WORK ITEM: Every line of the entries with the word "ObjectMetaM" in it should be shown.

━━━━━ DATASET ENTRIES ━━━━━

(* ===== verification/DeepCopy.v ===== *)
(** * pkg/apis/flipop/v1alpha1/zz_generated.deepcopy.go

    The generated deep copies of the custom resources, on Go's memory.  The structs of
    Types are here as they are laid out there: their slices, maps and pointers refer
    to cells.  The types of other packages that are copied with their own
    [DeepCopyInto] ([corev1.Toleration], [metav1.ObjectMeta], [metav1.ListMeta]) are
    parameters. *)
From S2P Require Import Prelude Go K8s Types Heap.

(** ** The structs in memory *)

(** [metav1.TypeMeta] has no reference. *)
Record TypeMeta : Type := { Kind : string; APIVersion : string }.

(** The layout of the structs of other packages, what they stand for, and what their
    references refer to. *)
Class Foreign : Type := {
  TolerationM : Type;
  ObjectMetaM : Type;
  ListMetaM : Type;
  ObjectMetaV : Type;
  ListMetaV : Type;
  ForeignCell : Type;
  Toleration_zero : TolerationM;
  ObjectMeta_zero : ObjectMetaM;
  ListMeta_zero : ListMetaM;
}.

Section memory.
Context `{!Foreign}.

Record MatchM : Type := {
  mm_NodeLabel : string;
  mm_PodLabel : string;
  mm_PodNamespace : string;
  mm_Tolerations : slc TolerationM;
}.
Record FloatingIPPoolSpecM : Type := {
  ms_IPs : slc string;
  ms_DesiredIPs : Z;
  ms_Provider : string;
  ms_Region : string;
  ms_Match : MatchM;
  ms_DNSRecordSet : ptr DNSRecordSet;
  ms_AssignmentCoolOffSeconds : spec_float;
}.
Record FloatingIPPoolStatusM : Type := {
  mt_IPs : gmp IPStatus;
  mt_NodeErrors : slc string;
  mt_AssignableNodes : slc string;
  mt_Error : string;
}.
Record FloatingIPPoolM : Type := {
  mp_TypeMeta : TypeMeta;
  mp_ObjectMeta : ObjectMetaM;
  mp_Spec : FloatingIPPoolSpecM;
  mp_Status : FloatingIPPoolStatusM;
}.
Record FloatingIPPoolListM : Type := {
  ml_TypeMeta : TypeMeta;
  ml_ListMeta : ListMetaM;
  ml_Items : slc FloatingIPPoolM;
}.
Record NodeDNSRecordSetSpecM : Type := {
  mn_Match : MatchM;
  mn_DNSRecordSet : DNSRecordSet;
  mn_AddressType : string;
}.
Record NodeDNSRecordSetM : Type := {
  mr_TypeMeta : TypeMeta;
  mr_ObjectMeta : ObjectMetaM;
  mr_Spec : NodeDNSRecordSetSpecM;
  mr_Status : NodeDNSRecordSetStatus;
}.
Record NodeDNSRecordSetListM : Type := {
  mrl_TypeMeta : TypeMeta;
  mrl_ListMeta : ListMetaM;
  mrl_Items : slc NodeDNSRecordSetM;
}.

━━━━━
━━━━━ DATASET ENTRIES ━━━━━

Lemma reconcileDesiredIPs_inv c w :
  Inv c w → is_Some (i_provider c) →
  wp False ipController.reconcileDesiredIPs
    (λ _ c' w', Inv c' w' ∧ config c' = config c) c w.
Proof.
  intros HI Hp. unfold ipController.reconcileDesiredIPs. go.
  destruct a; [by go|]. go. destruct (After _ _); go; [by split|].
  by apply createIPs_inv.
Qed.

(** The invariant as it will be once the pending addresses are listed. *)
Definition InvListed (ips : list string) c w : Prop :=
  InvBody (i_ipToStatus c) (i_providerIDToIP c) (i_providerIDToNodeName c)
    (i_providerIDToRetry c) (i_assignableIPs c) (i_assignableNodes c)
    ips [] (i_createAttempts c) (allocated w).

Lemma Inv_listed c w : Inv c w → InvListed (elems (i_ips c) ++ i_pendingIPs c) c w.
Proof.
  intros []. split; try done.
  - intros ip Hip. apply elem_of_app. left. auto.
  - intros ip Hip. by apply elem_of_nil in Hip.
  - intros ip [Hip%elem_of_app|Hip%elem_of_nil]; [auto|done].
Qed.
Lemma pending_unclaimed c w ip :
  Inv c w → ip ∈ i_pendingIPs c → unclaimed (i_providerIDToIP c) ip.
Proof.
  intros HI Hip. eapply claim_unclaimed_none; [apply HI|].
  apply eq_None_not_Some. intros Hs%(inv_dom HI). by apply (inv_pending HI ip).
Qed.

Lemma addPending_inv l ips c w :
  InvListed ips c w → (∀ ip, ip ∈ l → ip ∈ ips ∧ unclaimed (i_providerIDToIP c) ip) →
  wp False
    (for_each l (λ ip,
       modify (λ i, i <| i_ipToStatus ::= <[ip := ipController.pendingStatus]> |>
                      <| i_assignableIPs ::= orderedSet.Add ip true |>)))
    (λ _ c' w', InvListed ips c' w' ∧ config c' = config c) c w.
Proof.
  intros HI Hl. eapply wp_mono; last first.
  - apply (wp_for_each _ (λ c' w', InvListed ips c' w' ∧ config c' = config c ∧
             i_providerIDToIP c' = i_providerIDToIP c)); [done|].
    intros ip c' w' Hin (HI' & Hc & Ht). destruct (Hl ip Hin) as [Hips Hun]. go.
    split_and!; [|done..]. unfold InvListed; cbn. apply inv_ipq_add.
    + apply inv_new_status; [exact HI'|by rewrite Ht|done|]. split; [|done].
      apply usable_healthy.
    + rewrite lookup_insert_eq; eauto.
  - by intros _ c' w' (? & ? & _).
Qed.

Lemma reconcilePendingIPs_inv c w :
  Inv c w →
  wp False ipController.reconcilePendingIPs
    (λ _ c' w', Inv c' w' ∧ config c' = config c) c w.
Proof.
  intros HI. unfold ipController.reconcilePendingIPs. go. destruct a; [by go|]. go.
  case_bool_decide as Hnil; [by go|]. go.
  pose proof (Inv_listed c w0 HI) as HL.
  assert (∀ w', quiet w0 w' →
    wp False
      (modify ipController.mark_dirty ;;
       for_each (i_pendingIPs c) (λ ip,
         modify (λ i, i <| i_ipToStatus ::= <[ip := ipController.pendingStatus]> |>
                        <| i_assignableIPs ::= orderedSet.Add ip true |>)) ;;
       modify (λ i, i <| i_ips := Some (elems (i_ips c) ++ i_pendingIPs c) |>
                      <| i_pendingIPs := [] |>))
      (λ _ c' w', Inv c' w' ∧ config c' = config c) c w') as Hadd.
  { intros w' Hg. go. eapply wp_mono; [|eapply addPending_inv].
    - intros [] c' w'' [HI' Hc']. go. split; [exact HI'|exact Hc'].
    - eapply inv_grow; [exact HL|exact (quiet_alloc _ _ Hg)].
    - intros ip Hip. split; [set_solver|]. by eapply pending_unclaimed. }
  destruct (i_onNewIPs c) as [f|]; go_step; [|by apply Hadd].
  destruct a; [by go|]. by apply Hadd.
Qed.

━━━━━

WORKED SOLUTION:
  ObjectMetaM : Type;
  ObjectMeta_zero : ObjectMetaM;
  mp_ObjectMeta : ObjectMetaM;
  mr_ObjectMeta : ObjectMetaM;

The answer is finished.